Where the tip-off really came from could never be later established, except that it was a phone-in and anonymous. But the London office checked it out and confirmed that the sheer secrecy of the Bedford police gave credence to the story. It was a thin day and they ran it on the four o’clock news.

Hardly anybody in England heard it, but the Corsican did. He whistled in amazement and went to find Zack. The Englishman listened carefully, asked several supplementary questions in French, and went pale with anger.

Quinn knew already, and that was a saving grace because he had time to prepare an answer in the event Zack called. He did, just after 7:00
P.M.
and in a towering rage.

“You lying bastard. You said there’d be no cowboy antics from the police or anyone else. You bloody lied to me—”
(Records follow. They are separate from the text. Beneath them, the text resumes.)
(* ===== verification/Entry.v ===== *)
(** * The entry points own their transport

    [Dial] and [Accept] open a transport and close it when they fail; [DialConn],
    [AcceptConn], [DialRaw] and [AcceptRaw] run on the caller's connection and never
    close it; the race of [DialWithFallback] has the result of the dial. *)

From S2P Require Import Prelude Errors Registry Sha256 Crypto Tlv Frame Aead Kem KeySchedule Transcript.
From S2P Require Import Handshake Cbor ErrorFrame Conn SdkHandshake HandshakeRuns HandshakeHonest.
From Stdlib Require Import Strings.Byte.
From stdpp Require Import gmap.
Open Scope Z_scope.

(** ** Programs that never close *)

Fixpoint never_closes {A} (m : hs A) : Prop :=
  match m with
  | HDone _ => True
  | HWrite _ k => forall io, never_closes (k io)
  | HRead k => forall r, never_closes (k r)
  | HClose _ => False
  end.

Create HintDb closes.

Lemma closes_bind {A B} (m : hs A) (f : A -> hs B) :
  never_closes m -> (forall a, never_closes (f a)) -> never_closes (m ≫= f).
Proof. intros Hm Hf. induction m as [[a|e]|w k IH|k IH|k IH]; cbn in *; auto. Qed.

Lemma closes_lift {A} (r : result error A) : never_closes (hlift r).
Proof. exact I. Qed.

Lemma closes_attempt {A} (m : hs A) : never_closes m -> never_closes (hattempt m).
Proof. induction m; cbn; auto. Qed.

Lemma closes_read : never_closes hread.
Proof. intros r. exact I. Qed.

Lemma closes_writeFrame w : never_closes (writeFrame w).
Proof. apply closes_bind; [apply closes_lift|]. intros _. apply closes_bind; [apply closes_lift|]. by intros _ io. Qed.

Lemma closes_ret {A} (a : A) : never_closes (mret a : hs A).
Proof. exact I. Qed.

Ltac closes :=
  repeat first
    [ apply closes_lift | apply closes_ret | apply closes_read | apply closes_writeFrame
    | solve [auto with closes] | apply closes_attempt
    | apply closes_bind; [|intros ?]
    | match goal with |- never_closes (match ?x with _ => _ end) => destruct x end
    | exact I ].

Section closes.
Context `{Crypto}.

Lemma closes_error {A} bs dir q code p e : never_closes (emitHandshakeError (A := A) bs dir q code p e).
Proof. unfold emitHandshakeError. closes. Qed.
Hint Resolve closes_error : closes.

Lemma closes_orEmit {A} (r : result error A) bs dir q code p : never_closes (orEmit r bs dir q code p).
Proof. unfold orEmit. closes. Qed.
Hint Resolve closes_orEmit : closes.

Lemma closes_openOrEmit r bs dir q p : never_closes (openOrEmit r bs dir q p).
Proof. unfold openOrEmit. closes. Qed.
Hint Resolve closes_openOrEmit : closes.

Lemma closes_client id pin kem : never_closes (runClientHandshake id pin kem).
Proof.
  unfold runClientHandshake, sendCleartext, recvCleartext, clientKeyed, clientVerify, clientAuth. closes.
Qed.

Lemma closes_server id pin x rnd : never_closes (runServerHandshake id pin x rnd).
Proof.
  unfold runServerHandshake, sendCleartext, recvCleartext, serverKeyed, serverVerify, serverAuth. closes.
Qed.
End closes.

Lemma closes_run {A} (m : hs A) tr r : never_closes m -> hrun m tr r -> EClose ∉ tr.
Proof. intros Hm Hr. induction Hr; cbn in Hm; [by apply not_elem_of_nil|set_solver|set_solver|done]. Qed.

(** A failing run under [close_on_error] ends with the close, a successful one has none. *)
Lemma close_on_error_run {A} (m : hs A) tr r :
  never_closes m -> hrun (close_on_error m) tr r ->
  match r with
  | Ok _ => (EClose ∉ tr) /\ hrun m tr r
  | Err e => exists tr', tr = tr' ++ [EClose] /\ (EClose ∉ tr') /\ hrun m tr' (Err e)
  end.
Proof.
  intros Hm [(tr1 & r0 & tr2 & H1 & H2 & ->)|(e & H1 & ->)]%hrun_bind.
  - apply hrun_attempt in H1 as (r1 & [= <-] & H1). pose proof (closes_run m tr1 r0 Hm H1) as Hn. destruct r0 as [a|e].
    + apply hrun_done in H2 as [-> ->]. rewrite app_nil_r. by split.
    + inversion H2 as [| | |k tr0 r1 H3]; subst. apply hrun_done in H3 as [-> ->]. by exists tr1.
  - by apply hrun_attempt in H1 as (r0 & ? & _).
Qed.

Section entry.
Context `{Crypto}.

Definition closed_iff_failed {A} (tr : list event) (r : result error A) : Prop :=
  match r with Ok _ => EClose ∉ tr | Err _ => exists tr', tr = tr' ++ [EClose] /\ EClose ∉ tr' end.

Lemma close_on_error_owns {A} (m : hs A) tr r :
  never_closes m -> hrun (close_on_error m) tr r -> closed_iff_failed tr r.
Proof.
  intros Hm Hr. apply close_on_error_run in Hr; [|done]. destruct r; cbn; [apply Hr|].
  destruct Hr as (tr' & ? & ? & _). by exists tr'.
Qed.

(** The entry points own exactly the transports they open.  Once [Dial] has a TLS
    connection, and once [Accept] has an accepted one, a failing run ends by closing
    it, once, and a successful run does not close it; before that there is nothing
    to close and a run closes nothing.  [DialConn], [AcceptConn], [DialRaw] and
    [AcceptRaw] never close the caller's connection, whether they fail or succeed. *)
Theorem transport_ownership (cfg : Config) (fresh : result error bytes) (kem : result error KEMClient)
    (x rnd : bytes) (raw : bool) (tls : result error (option bytes)) (tr : list event) (r : result error Conn) :
  (hrun (Dial cfg fresh kem tls) tr r ->
   if TLSConfig cfg then
     match resolveIdentity fresh cfg, tls with
     | Ok _, Ok _ => closed_iff_failed tr r
     | _, _ => tr = []
     end
   else tr = []) /\
  (hrun (Listener_Accept cfg fresh x rnd (Ok tls)) tr r -> closed_iff_failed tr r) /\
  (forall e, hrun (Listener_Accept cfg fresh x rnd (Err e)) tr r -> tr = []) /\
  (hrun (DialConn cfg fresh kem raw tls) tr r \/ hrun (AcceptConn cfg fresh x rnd raw tls) tr r \/
   hrun (DialRaw cfg fresh kem raw) tr r \/ hrun (AcceptRaw cfg fresh x rnd raw) tr r -> EClose ∉ tr).
Proof.
  split_and!.
  - unfold Dial. destruct (TLSConfig cfg); cbn [negb check]; [|by intros [-> _]%hrun_done].
    rewrite (bind_lift (Ok tt) tt) by done. destruct (resolveIdentity fresh cfg) as [id|]; [|by intros [-> _]%hrun_done].
    rewrite (bind_lift (Ok id) id) by done. destruct tls as [a|]; [|by intros [-> _]%hrun_done].
    rewrite (bind_lift (Ok a) a) by done. apply close_on_error_owns.
    apply closes_bind; [apply closes_lift|]. intros _. apply closes_bind; [apply closes_client|]. intros; exact I.
  - unfold Listener_Accept. rewrite (bind_lift (Ok tls) tls) by done. apply close_on_error_owns.
    do 3 (apply closes_bind; [apply closes_lift|intros ?]). apply closes_bind; [apply closes_server|]. intros; exact I.
  - by intros e [-> _]%hrun_done.
  - pose proof closes_client. pose proof closes_server.
    intros [Hr|[Hr|[Hr|Hr]]]; (eapply closes_run; [|exact Hr]);
      unfold DialConn, AcceptConn, DialRaw, AcceptRaw;
      repeat (apply closes_bind; [solve [apply closes_lift|auto]|intros ?]); exact I.
Qed.

(** The QUIC race never changes the outcome.  Whichever of the two legs settles
    first and whatever the probe yields, [DialWithFallback] returns the connection of
    the dial, or fails when the dial fails, as it does without a race; the telemetry names the winner
    exactly when the dial succeeded and records both legs' errors. *)
Theorem fallback_transparent (quic : result error unit) (tcp : result error Conn)
    (legs : list (result error unit + result error Conn)) (Hlegs : legs ≡ₚ [inl quic; inr tcp]) :
  let '(c, tel, err) := DialWithFallback true tcp legs in
  let '(c0, tel0, err0) := DialWithFallback false tcp [] in
  c = c0 /\ (err = None <-> err0 = None) /\ Winner tel = Winner tel0 /\ QUICErr tel = err_of quic /\ TCPTLSErr tel = err_of tcp /\
  (c = None <-> err <> None) /\ (Winner tel = None <-> c = None).
Proof.
  symmetry in Hlegs. apply Permutation_length_2_inv in Hlegs.
  destruct Hlegs as [->| ->], quic as [[]|e], tcp as [c|e']; cbn; split_and!; done.
Qed.
End entry.

Lemma fallback_transparent_witness :
  let tcp := Err ErrIO in
  let '(c, tel, err) := DialWithFallback true tcp [inr tcp; inl (Ok tt)] in
  c = None /\ err = Some ErrFallback /\ Winner tel = None.
Proof.
  pose proof (fallback_transparent (Ok tt) (Err ErrIO) [inr (Err ErrIO); inl (Ok tt)] (Permutation_swap _ _ _)) as Hf.
  destruct Hf as (H1 & _ & H3 & _). exact (conj H1 (conj eq_refl H3)).
Defined.

(** A dial whose TLS layer negotiated another protocol fails and closes. *)
Lemma transport_ownership_witness :
  let cfg := mkConfig true (Some (str "client key")) [] None in
  hrun (Dial (H := Toy.crypto) cfg (Err ErrIO) (Err ErrIO) (Ok (Some (str "h2")))) [EClose] (Err ErrALPN) /\
  closed_iff_failed [EClose] (Err (A := Conn) ErrALPN).
Proof.
  set (cfg := mkConfig _ _ _ _).
  assert (hrun (Dial (H := Toy.crypto) cfg (Err ErrIO) (Err ErrIO) (Ok (Some (str "h2")))) [EClose] (Err ErrALPN)) as Hr
    by (apply run_close; constructor).
  split; [exact Hr|].
  exact (proj1 (transport_ownership (H := Toy.crypto) cfg (Err ErrIO) (Err ErrIO) [] [] true (Ok (Some (str "h2")))
    [EClose] (Err ErrALPN)) Hr).
Defined.
(** ** Commerce *)

Definition commerceSchemas : list (Z * list memField) :=
  [ (FrameCommerceMandateCreateReq, [mkField 2 kText true; mkField 3 kText true; mkField 4 kMap true;
      mkField 5 kText false; mkField 6 kText false; mkField 7 kText false; mkField 8 kMap false;
      mkField 9 kText false; mkField 10 kBytes false; mkField 11 kText false; mkField 12 kText false;
      mkField 13 kUint true]);
    (FrameCommerceMandateCreateResult, [mkField 2 kText true; mkField 3 kText true]);
    (FrameCommerceMandateReadReq, [mkField 2 kText true; mkField 3 kUint true]);
    (FrameCommerceMandateReadResult, [mkField 2 kMap true]);
    (FrameCommerceMandateRevokeReq, [mkField 2 kText true; mkField 3 kText false; mkField 4 kUint true]);
    (FrameCommerceMandateRevokeResult, [mkField 2 kText true; mkField 3 kText true]);
    (FrameCommerceMandateStatusReq, [mkField 2 kText true; mkField 3 kUint true]);
    (FrameCommerceMandateStatusResult, [mkField 2 kText true; mkField 3 kText true; mkField 4 kText false]);
    (FrameCommerceIntentProposeReq, [mkField 2 kArray true; mkField 3 kArray true;
      mkField 4 kText false; mkField 5 kMap false; mkField 6 kText false; mkField 7 kUint true]);
    (FrameCommerceIntentProposeResult, [mkField 2 kText true; mkField 3 kText true]);
    (FrameCommerceIntentRespondReq, [mkField 2 kText true; mkField 3 kUint true; mkField 4 kArray false;
      mkField 5 kText false; mkField 6 kUint true]);
    (FrameCommerceIntentRespondResult, [mkField 2 kText true; mkField 3 kText true]);
    (FrameCommerceIntentStatusReq, [mkField 2 kText true; mkField 3 kUint true]);
    (FrameCommerceIntentStatusResult, [mkField 2 kText true; mkField 3 kText true;
      mkField 4 kArray false; mkField 5 kArray false]);
    (FrameCommerceError, [mkField 2 kUint true; mkField 3 kText true; mkField 4 kUint false;
      mkField 5 kText false]) ].

Definition commerceForwardCompatKeys (m : list cborEntry) : result error unit :=
  check_keys ErrCommerceMalformed (cborMap_keys m).

Definition validateCommerceAmount (v : value) : result error unit :=
  match v with
  | VMap m =>
      match cborMap_get m 0 with
      | Some (VUint _) | Some (VInt _) => Ok tt
      | _ => Err ErrCommerceMalformed
      end;;
      match cborMap_get m 1 with Some (VUint _) => Ok tt | _ => Err ErrCommerceMalformed end;;
      match cborMap_get m 2 with Some (VText _) => Ok tt | _ => Err ErrCommerceMalformed end;;
      commerceForwardCompatKeys m
  | _ => Err ErrCommerceMalformed
  end.

(** The text of field [k] of a leg. *)
Definition leg_party (m : list cborEntry) (k : Z) : result error bytes :=
  match cborMap_get m k with Some (VText s) => Ok s | _ => Err ErrCommerceMalformed end.
(** C37: With a transport that does not fail, a direction of the relay writes exactly the
    longest run of leading frames that parse, fit the cap and pass the hook, octet for
    octet; what follows that run is not forwarded at all, and the loop returns nil exactly
    when nothing follows and the peer closed.  The loop ends within one iteration more than
    it forwards frames. *)
Theorem relay_forward_exact {E} (r : @Relay E) (d : Direction) (s : source) :
  exists fs rest, so_data s = frames_octets fs ++ rest /\ Forall (relayable r d) fs /\
    (forall f rest', relayable r d f -> rest <> marshal f ++ rest') /\
    forall fuel, (length fs < fuel)%nat -> exists res,
      forward r fuel d (fun _ => env_fine) s = (frames_octets fs, Some res) /\
      (res = None <-> rest = [] /\ so_fin s = ErrEOF).
Proof. apply relay_split. Qed.

(** ** The two directions *)

Section run.
Context {E : Type} (r : @Relay E).

(** What direction [d] has written of the octets [data] of its source: frames the relay may
    forward, and at most a part of one more when a write failed. *)
Definition relayed (d : Direction) (data out : bytes) (res : option (option (@relay_error E))) : Prop :=
  exists fs part, out = frames_octets fs ++ part /\ Forall (relayable r d) fs /\ out `prefix_of` data /\
    (part = [] \/ res = Some (Some RWrite) /\ exists f, relayable r d f /\ part `prefix_of` marshal f).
Quinn protested that he did not know what Zack was talking about—it would have been too phony to know all the details without a reminder. Zack told him in three angry sentences.

“But that was nothing to do with you,” Quinn shouted back. “The Frogs got it wrong, as usual. It was a DEA drug-bust that went wrong. You know these Rambos from the Drug Enforcement Agency—they did it. They weren’t looking for you—they were looking for cocaine. I had a Scotland Yard man here an hour ago and he was puking about it. For chrissake, Zack, you know the media. If you believe them, Simon’s been sighted eight hundred different places and you’ve been caught fifty times.”

It was plausible. Quinn counted on Zack’s having spent three weeks reading miles of inaccurate nonsense in the tabloid papers and having a healthy contempt for the press. In a booth in Linslade bus depot, he calmed down. His phone time was running out.

“Better not be true, Quinn. Just better not,” he said, and hung up.

Sam Somerville and Duncan McCrea were pale with fear by the time the call ended.